The decision marks a milestone for the company, establishing the Opdivo-AVD regimen as the first immunotherapy-based frontline treatment for Stage III or IV classical Hodgkin lymphoma in the European Union.
The approval is supported by results from the Phase 3 SWOG 1826 trial, which showed a 58% reduction in the risk of disease progression or death versus brentuximab vedotin plus AVD. At a median follow-up of 13.7 months, the study met its primary endpoint of progression-free survival, with a hazard ratio of 0.42.
At 36.7 months of follow-up, overall survival data remained immature, with 26 total deaths reported across both arms.
“For patients with newly diagnosed Stage III or IV classical Hodgkin Lymphoma, finding an effective and tolerable first-line treatment remains crucial to achieving long-term remission, especially for adolescents and the elderly,” said Franck Morschhauser, Professor of Hematology at the University of Lille and Hospital Claude Huriez.
“The SWOG 1826 study provided compelling data demonstrating that nivolumab-based combination therapy significantly improved progression-free survival compared with the standard of care. The availability of the first-ever IO combination in this earlier setting and across a broad spectrum of ages offers a potentially practice-changing approach to the treatment of frontline cHL.”

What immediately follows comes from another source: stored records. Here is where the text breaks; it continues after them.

(* ===== verification/BlockTheorems.v ===== *)
(** * BlockTheorems: what a run of the program writes and what it accepts

    No operation of the program but [public_output_write] touches the public
    output, and none the input, whether it returns or raises. The predicate
    [keeps] says so of an operation; it is closed under the combinators of the
    monad, so the tactic [keeps] proves it by following the definition, and its
    hint database holds the operations already done. *)

From Stdlib Require Import ZArith Lia Strings.Byte.
From stdpp Require Import base tactics option list gmap.
From S2P Require Import Prelude PyBytes HostTypes SailRuntime Words ChainConfig Regions RegionAccess RegionFacts Gas GasSchedule Crypto Storage Accounts WarmLogs Journal CodeDb Bal Accelerators AccelTheorems Secp256k1 OperandStack Environment Scratch Rlp RlpTheorems RlpEncoders Kernel Machine Instructions Execute Precompiles TxCodec Interpreter Transaction TriePath TrieCodec TrieUpdates StateRoot Ssz StatelessInput Receipts Payload BlockAccessList Htr Executor.
Local Open Scope Z_scope.

(** ** The predicate and its rules *)

(** Whatever the operation does, even when it raises, the states before and
    after it are related. *)
Definition keeps {S A} (R : S → S → Prop) (m : M S A) : Prop := ∀ s, R s (snd (m s)).

Section rules.
Context {S : Type} (R : S → S → Prop) `{!PreOrder R}.

Lemma keeps_ret {A} (a : A) : keeps R (mret a).
Proof. intros s. by cbn. Qed.
Lemma keeps_gets {A} (f : S → A) : keeps R (gets f).
Proof. intros s. by cbn. Qed.
Lemma keeps_reads {A} (f : S → outcome A) : keeps R (reads f).
Proof. intros s. by cbn. Qed.
Lemma keeps_outcome {A} (o : outcome A) : keeps R (of_outcome o).
Proof. intros s. by cbn. Qed.
Lemma keeps_raise {A} e : keeps R (raise e : M S A).
Proof. intros s. by cbn. Qed.
Lemma keeps_modify f : (∀ s, R s (f s)) → keeps R (modify f).
Proof. intros Hf s. apply Hf. Qed.
Lemma keeps_bind {A B} (m : M S A) (f : A → M S B) :
  keeps R m → (∀ a, keeps R (f a)) → keeps R (m ≫= f).
Proof.
  intros Hm Hf s. rewrite bind_run. specialize (Hm s). destruct (m s) as [[a|e] s1]; [|done].
  etrans; [exact Hm|apply Hf].
Qed.
Lemma keeps_when b (m : M S unit) : keeps R m → keeps R (when b m).
Proof. destruct b; [done|]. intros _. apply keeps_ret. Qed.
Lemma keeps_for_each {X} (body : X → M S unit) xs :
  (∀ x, keeps R (body x)) → keeps R (for_each body xs).
Proof.
  intros Hb. induction xs as [|x xs IH]; cbn; [apply keeps_ret|]. by apply keeps_bind.
Qed.
End rules.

Bristol Myers Squibb highlighted that the EU decision builds on recent regulatory momentum, including U.S. FDA approval of Opdivo plus AVD earlier this year and a separate EU approval of Opdivo in combination with brentuximab vedotin for relapsed or refractory disease in younger patients.
“Today’s approval of Opdivo in combination with AVD for previously untreated advanced classical Hodgkin Lymphoma marks an important advancement for patients in the European Union,1” said Monica Shaw, senior vice president of Oncology Commercialization at Bristol Myers Squibb.

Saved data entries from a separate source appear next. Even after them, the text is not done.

(** The theorem with the constants of the source, before any thread
    exists: twenty threads, elf 8 the last of the elves. *)
Lemma every_thread_gets_its_own_id_witness :
  let o := run (@SleepGate.launch_threads source_config)
             (fresh (fun _ => 1) true) in
  List.length (created (final o)) = 20%nat /\
  nth_error (created (final o)) 9 = Some (fn_elf, 8).
Proof.
  cbv zeta.
  destruct (every_thread_gets_its_own_id source_config
              (fresh (fun _ => 1) true)) as (_ & H & _);
    [reflexivity | reflexivity | vm_compute; discriminate
    | vm_compute; discriminate |].
  rewrite H. split; vm_compute; reflexivity.
Defined.

(** [get_value_and_increment] returns the counter and leaves it one
    higher; the other counter, the semaphores and the set are as before. *)
Lemma get_value_and_increment_run (counter : Var) (s : Shared)
    (tr : list (Event * Z)) :
  exit_status s = None ->
  0 < sem s id_counter_mutex ->
  - 2 ^ 31 <= var s counter < INT_MAX ->
  let o := run_from (Trunk.get_value_and_increment counter) s tr in
  status o = Finished (var s counter) /\
  exit_status (final o) = None /\
  var (final o) counter = var s counter + 1 /\
  (forall x, x <> counter -> var (final o) x = var s x) /\
  (forall g, sem (final o) g = sem s g) /\
  elves_waiting (final o) = elves_waiting s.
Proof.
  intros Hx Hl Hn o. subst o. unfold INT_MAX in Hn.
  remember (run_from (Trunk.get_value_and_increment counter) s tr) as o eqn:Ho.
  steps Ho. subst o. cbn.
  rewrite (@int_small (var s counter + 1)) by lia.
  unfold upd_var, upd_gate.
  repeat split; try reflexivity; try assumption.
  - destruct (Var_eq_dec counter counter); [reflexivity | congruence].
  - intros x Hne. destruct (Var_eq_dec x counter); [contradiction | reflexivity].
  - intro g. repeat destruct (Gate_eq_dec _ _); subst; try congruence; lia.
Qed.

She added: “For decades, patients newly diagnosed with this aggressive blood cancer have faced intensive treatment approaches.3,4 This approval underscores the benefit and critical role of immunotherapy-based approaches in hematologic cancers like cHL and reflects our continued commitment to bringing these innovative options to patients earlier in their treatment journey across cancer types.”
Opdivo, a PD-1 immune checkpoint inhibitor, is already approved in more than 65 countries and used across multiple tumor types, forming the backbone of Bristol Myers Squibb’s broader oncology strategy.
The company emphasized that the latest approval strengthens its position in immuno-oncology as it continues expanding Opdivo into earlier lines of therapy and across a widening range of cancers.